An Oklahoma judge upheld a law Friday banning a common abortion method for second trimester abortions.
Oklahoma County District Judge Cindy Truong upheld a 2015 Oklahoma law banning the dilation and evacuation method, CBS News reported. The law will go into effect as soon as courts issue a final order.
The Center for Reproductive Rights challenged the law, according to the outlet. (RELATED: ACLU Told CA Teachers To Help Students Obtain Abortions Without Parental Notification, Video Reveals)
The dilation and evacuation method is considered the “standard of care,” according to Center for Reproductive Rights Litigation Director Julie Rikelman. Rikelman said the organization plans to immediately appeal the ruling to the Oklahoma Supreme Court.
“There really is no other standard method of care for women at that point in their pregnancy,” Rikelman told CBS News Friday. “It really puts doctors and women in an impossible situation.”

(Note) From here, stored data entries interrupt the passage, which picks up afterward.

Lemma hw_free_then_no_device_witness :
  exists r w1,
    bluealsa_proxy_hw_free 0 0 world_playback
    = Some (r, w1, [EvCloseTransport (fd (pcm world_playback));
                    EvClose (pcm_fd (pcm world_playback))])
    /\ r = (if 0 =? -1 then - 0 else 0)
    /\ pcm w1 = set_pcm_fd (-1) (pcm world_playback)
    /\ bluealsa_proxy_pointer w1 = Some (- ENODEV, w1, [])
    /\ (forall fionread daemon_delay,
           bluealsa_proxy_delay fionread daemon_delay w1
           = Some ((- ENODEV, None), w1, []))
    /\ (forall pfd_revents revents avail,
           bluealsa_proxy_poll_revents 1 pfd_revents revents avail w1
           = Some ((- ENODEV, revents), w1, [])).
Proof.
  apply (hw_free_then_no_device 0 0 world_playback). discriminate.
Defined.


Lemma same_stream_setup_refl p : same_stream_setup p p.
Proof.
  unfold same_stream_setup. repeat split; auto.
  destruct (io p); reflexivity.
Qed.

Lemma same_stream_setup_trans p1 p2 p3 :
  same_stream_setup p1 p2 -> same_stream_setup p2 p3 ->
  same_stream_setup p1 p3.
Proof.
  unfold same_stream_setup.
  intros (Ha & Hb & Hc & Hd & He & Hf) (Ha' & Hb' & Hc' & Hd' & He' & Hf').
  repeat split; try congruence.
  - rewrite He', He. reflexivity.
  - destruct Hf' as [Hf'|Hf']; [rewrite Hf'; exact Hf|right; exact Hf'].
Qed.

Ltac setup_done :=
  unfold same_stream_setup; simpl;
  repeat split; auto;
  match goal with
  | |- context [io (pcm ?w)] => destruct (io (pcm w)); reflexivity
  end.

Lemma run_call_keeps_setup :
  forall c w w' evs,
    run_call c w = Some (tt, w', evs) ->
    same_stream_setup (pcm w) (pcm w').
Proof.
  intros c w w' evs H.
  destruct c; simpl in H.
  - unfold forget, bind in H.
    destruct (io_thread_period results rv w) as [[[o w1] t1]|] eqn:Hp;
      [|discriminate H].
    simpl in H. inversion H; subst.
    apply period_spec in Hp. destruct Hp as [(_ & Hpost) _].
    destruct o.
    + destruct Hpost as (-> & _). setup_done.
    + destruct Hpost as (_ & _ & -> & _). setup_done.
    + destruct Hpost as (_ & -> & _). apply same_stream_setup_refl.
    + destruct Hpost as (Hpcm & _). rewrite Hpcm.
      destruct (transport (pcm w)) eqn:Ht.
      * unfold same_stream_setup. simpl. rewrite Ht.
        repeat split; auto. destruct (io (pcm w)); reflexivity.
      * apply same_stream_setup_refl.
  - run_callback_in H. crush_calls; setup_done.
  - run_callback_in H. crush_calls; setup_done.
  - run_callback_in H. crush_calls; setup_done.
  - run_callback_in H. crush_calls; setup_done.
  - run_callback_in H. crush_calls; setup_done.
  - run_callback_in H. crush_calls; setup_done.
  - run_callback_in H. crush_calls; setup_done.
  - run_callback_in H. crush_calls; setup_done.
  - run_callback_in H. crush_calls; setup_done.
  - run_callback_in H. crush_calls; setup_done.
  - run_callback_in H. crush_calls; setup_done.
  - run_callback_in H. crush_calls; setup_done.
  - run_callback_in H. crush_calls; setup_done.
  - run_callback_in H. crush_calls; setup_done.
  - run_callback_in H. crush_calls; setup_done.
Qed.

(** X22. Whatever sequence of callbacks of the host and turns of the
    period loop runs, the plug-in keeps its control socket, its event
    descriptor, its pointer to the transport and the extra delay, and of
    the structure of the host it writes the state only: stream direction,
    application and hardware pointers, sizes, rate and channels are what
    they were.  The descriptor of the FIFO is what it was or -1. *)
Theorem calls_keep_stream_setup :
  forall cs w w' evs,
    run_calls cs w = Some (tt, w', evs) ->
    same_stream_setup (pcm w) (pcm w').
Proof.
  induction cs as [|c cs IH]; intros w w' evs H; simpl in H.
  - inversion H; subst. apply same_stream_setup_refl.
  - unfold bind in H.
    destruct (run_call c w) as [[[[] w1] t1]|] eqn:Hcall; [|discriminate H].
    destruct (run_calls cs w1) as [[[[] w2] t2]|] eqn:Hrest; [|discriminate H].
    inversion H; subst.
    eapply same_stream_setup_trans.
    + eapply run_call_keeps_setup. exact Hcall.
    + eapply IH. exact Hrest.
Qed.

Lemma calls_keep_stream_setup_witness :
  exists w' evs,
    run_calls calls_playback world_playback_fed = Some (tt, w', evs)
    /\ same_stream_setup (pcm world_playback_fed) (pcm w').
Proof.
  do 2 eexists. split; [vm_compute; reflexivity|].
  eapply (calls_keep_stream_setup calls_playback world_playback_fed).
  vm_compute. reflexivity.
Defined.


(** X23. [bluealsa_proxy_hw_params] with the 16-bit samples the plug-in
    accepts and fewer than 2^28 channels returns 0 and sets the frame size
    to twice the number of channels, leaving the ring position as it is.
    A playback stream gets one notification on the event descriptor and a
    request for a FIFO of 2048 bytes; a capture stream gets neither.  A
    turn of the period loop that publishes after it moves the frames of
    the period times two bytes per channel. *)
Theorem hw_params_frame_is_two_bytes_per_channel :
  forall pipe_sz w,
    0 <= channels (io (pcm w)) < 2 ^ 28 ->
    exists w1 evs,
      bluealsa_proxy_hw_params 16 pipe_sz w = Some (0, w1, evs)
      /\ frame_size (pcm w1) = 2 * channels (io (pcm w))
      /\ io (pcm w1) = io (pcm w)
      /\ io_ptr (pcm w1) = io_ptr (pcm w)
      /\ (stream (io (pcm w)) = SND_PCM_STREAM_PLAYBACK ->
          event_counter w1 = event_counter w + 1
          /\ evs = [EvEventfdWrite (event_fd (pcm w)) 1;
                    EvSetPipeSize (pcm_fd (pcm w)) 2048])
      /\ (stream (io (pcm w)) = SND_PCM_STREAM_CAPTURE ->
          event_counter w1 = event_counter w /\ evs = [])
      /\ (forall results rv w2 evs2,
             io_thread_period results rv w1 = Some (Published, w2, evs2) ->
             bytes_moved evs2
             = ulong (period_frames (pcm w) * (2 * channels (io (pcm w))))).
Proof.
  intros pipe_sz w Hc.
  assert (Hfs : uint (16 * channels (io (pcm w))) / 8
                = 2 * channels (io (pcm w))).
  { unfold uint. rewrite Z.mod_small by lia.
    replace (16 * channels (io (pcm w)))
      with (2 * channels (io (pcm w)) * 8) by lia.
    apply Z.div_mul. lia. }
  assert (Hthen :
    forall w1,
      frame_size (pcm w1) = 2 * channels (io (pcm w)) ->
      io (pcm w1) = io (pcm w) ->
      io_ptr (pcm w1) = io_ptr (pcm w) ->
      forall results rv w2 evs2,
        io_thread_period results rv w1 = Some (Published, w2, evs2) ->
        bytes_moved evs2
        = ulong (period_frames (pcm w) * (2 * channels (io (pcm w))))).
  { intros w1 H1 H2 H3 results rv w2 evs2 H.
    apply period_spec in H. destruct H as [(_ & _ & _ & Hb & _) _].
    rewrite Hb, H1. unfold period_frames. rewrite H2, H3. reflexivity. }
  unfold bluealsa_proxy_hw_params, eventfd_write, modify_pcm, get_pcm, emit,
    bind, ret.
  simpl.
  destruct (stream (io (pcm w))) eqn:Hs; simpl;
    do 2 eexists; (split; [reflexivity|]); simpl;
    (split; [exact Hfs|]); (split; [reflexivity|]); (split; [reflexivity|]);
    (split; [intros; try discriminate; split; reflexivity|]);
    (split; [intros; try discriminate; split; reflexivity|]);
    apply Hthen; simpl; auto.
Qed.

Lemma hw_params_frame_is_two_bytes_per_channel_witness :
  exists w1 evs,
    bluealsa_proxy_hw_params 16 4096 world_capture = Some (0, w1, evs)
    /\ frame_size (pcm w1) = 2 * channels (io (pcm world_capture))
    /\ io (pcm w1) = io (pcm world_capture)
    /\ io_ptr (pcm w1) = io_ptr (pcm world_capture)
    /\ (stream (io (pcm world_capture)) = SND_PCM_STREAM_PLAYBACK ->
        event_counter w1 = event_counter world_capture + 1
        /\ evs = [EvEventfdWrite (event_fd (pcm world_capture)) 1;
                  EvSetPipeSize (pcm_fd (pcm world_capture)) 2048])
    /\ (stream (io (pcm world_capture)) = SND_PCM_STREAM_CAPTURE ->
        event_counter w1 = event_counter world_capture /\ evs = [])
    /\ (forall results rv w2 evs2,
           io_thread_period results rv w1 = Some (Published, w2, evs2) ->
           bytes_moved evs2
           = ulong (period_frames (pcm world_capture)
                    * (2 * channels (io (pcm world_capture))))).
Proof.
  apply (hw_params_frame_is_two_bytes_per_channel 4096 world_capture).
  split; [discriminate|reflexivity].
Defined.


Lemma tolower_idem c : tolower (tolower c) = tolower c.
Proof.
  destruct c as [[] [] [] [] [] [] [] []]; reflexivity.
Qed.

Lemma lower_idem s : lower (lower s) = lower s.
Proof.
  induction s as [|c s IH]; simpl; [reflexivity|].
  rewrite tolower_idem, IH. reflexivity.
Qed.

Lemma lower_length s : String.length (lower s) = String.length s.
Proof.
  induction s as [|c s IH]; simpl; [reflexivity|].
  rewrite IH. reflexivity.
Qed.

Lemma strcasecmp_eq_lower a b :
  strcasecmp_eq a b = String.eqb (lower a) (lower b).
Proof.
  revert b. induction a as [|x a IH]; intros [|y b]; simpl; try reflexivity.
  rewrite IH. reflexivity.
Qed.

(** X24. [bluealsa_proxy_parse_profile] does not look at the case of the
    letters: a text and its lower-case form give the same type, A2DP
    exactly for the texts that read a2dp in lower case and SCO exactly for
    those that read sco.  A text that is accepted is shorter than the 16
    bytes of the field [profile], so that the copy [strncpy] makes of it
    ends with a zero byte. *)
Theorem parse_profile_ignores_case :
  forall s,
    bluealsa_proxy_parse_profile (Some (lower s))
    = bluealsa_proxy_parse_profile (Some s)
    /\ (bluealsa_proxy_parse_profile (Some s) = PCM_TYPE_A2DP
        <-> lower s = "a2dp"%string)
    /\ (bluealsa_proxy_parse_profile (Some s) = PCM_TYPE_SCO
        <-> lower s = "sco"%string)
    /\ (bluealsa_proxy_parse_profile (Some s) <> PCM_TYPE_NULL ->
        (String.length s < PROFILE_STR_MAXLEN)%nat
        /\ strncpy s PROFILE_STR_MAXLEN = Some s).
Proof.
  intros s. unfold bluealsa_proxy_parse_profile.
  rewrite !strcasecmp_eq_lower, lower_idem.
  change (lower "a2dp") with "a2dp"%string.
  change (lower "sco") with "sco"%string.
  split; [reflexivity|].
  destruct (String.eqb (lower s) "a2dp") eqn:Ha.
  - apply String.eqb_eq in Ha.
    split; [tauto|]. split; [split; [discriminate|]|].
    + intros H. rewrite H in Ha. discriminate Ha.
    + intros _. pose proof (lower_length s) as Hl. rewrite Ha in Hl.
      simpl in Hl. unfold strncpy, PROFILE_STR_MAXLEN. rewrite <- Hl.
      split; [lia|reflexivity].
  - apply String.eqb_neq in Ha.
    split; [split; [|contradiction]|].
    { destruct (String.eqb (lower s) "sco"); discriminate. }
    destruct (String.eqb (lower s) "sco") eqn:Hs.
    + apply String.eqb_eq in Hs.
      split; [tauto|]. intros _.
      pose proof (lower_length s) as Hl. rewrite Hs in Hl.
      simpl in Hl. unfold strncpy, PROFILE_STR_MAXLEN. rewrite <- Hl.
      split; [lia|reflexivity].
    + apply String.eqb_neq in Hs.
      split; [split; [discriminate|contradiction]|].
      intros H. contradiction H. reflexivity.
Qed.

The dilation and evacuation procedure is used for second trimester abortions when women are between 13 and 24 weeks pregnant. Dilation and evacuation involves pulling apart the limbs of an unborn baby in order to allow the limbs to be extracted from the womb.
Oklahoma Attorney General Mike Hunter, a Republican, weighed in on the matter Friday.
“It is unconscionable to think that we would allow this practice to continue. Judge Truong is to be commended for declaring this legislation constitutional,” Hunter said in a statement Friday according to CBS. “Today is a major victory for basic human decency in Oklahoma.”
Advocacy group NARAL Pro-Choice America called Truong a “rogue” judge in a Friday tweet, saying that Truong “abandoned precedent.”
BREAKING: A rogue district judge in Oklahoma has abandoned precedent and upheld the state’s ban on a safe and standard abortion procedure. The harm of this decision cannot be overstated. https://t.co/ffZE562dr0
— NARAL (@NARAL) July 12, 2019
Oklahoma law requires that women who want to have abortions receive state directed counseling as well as go through a 72-hour waiting period before having the procedure, according to the Guttmacher Institute. Private insurance companies are only permitted to cover abortions if they threaten the life of the mother, and parents must consent if their minors are to receive abortions.
Oklahoma also bans the use of abortions for sex selection purposes.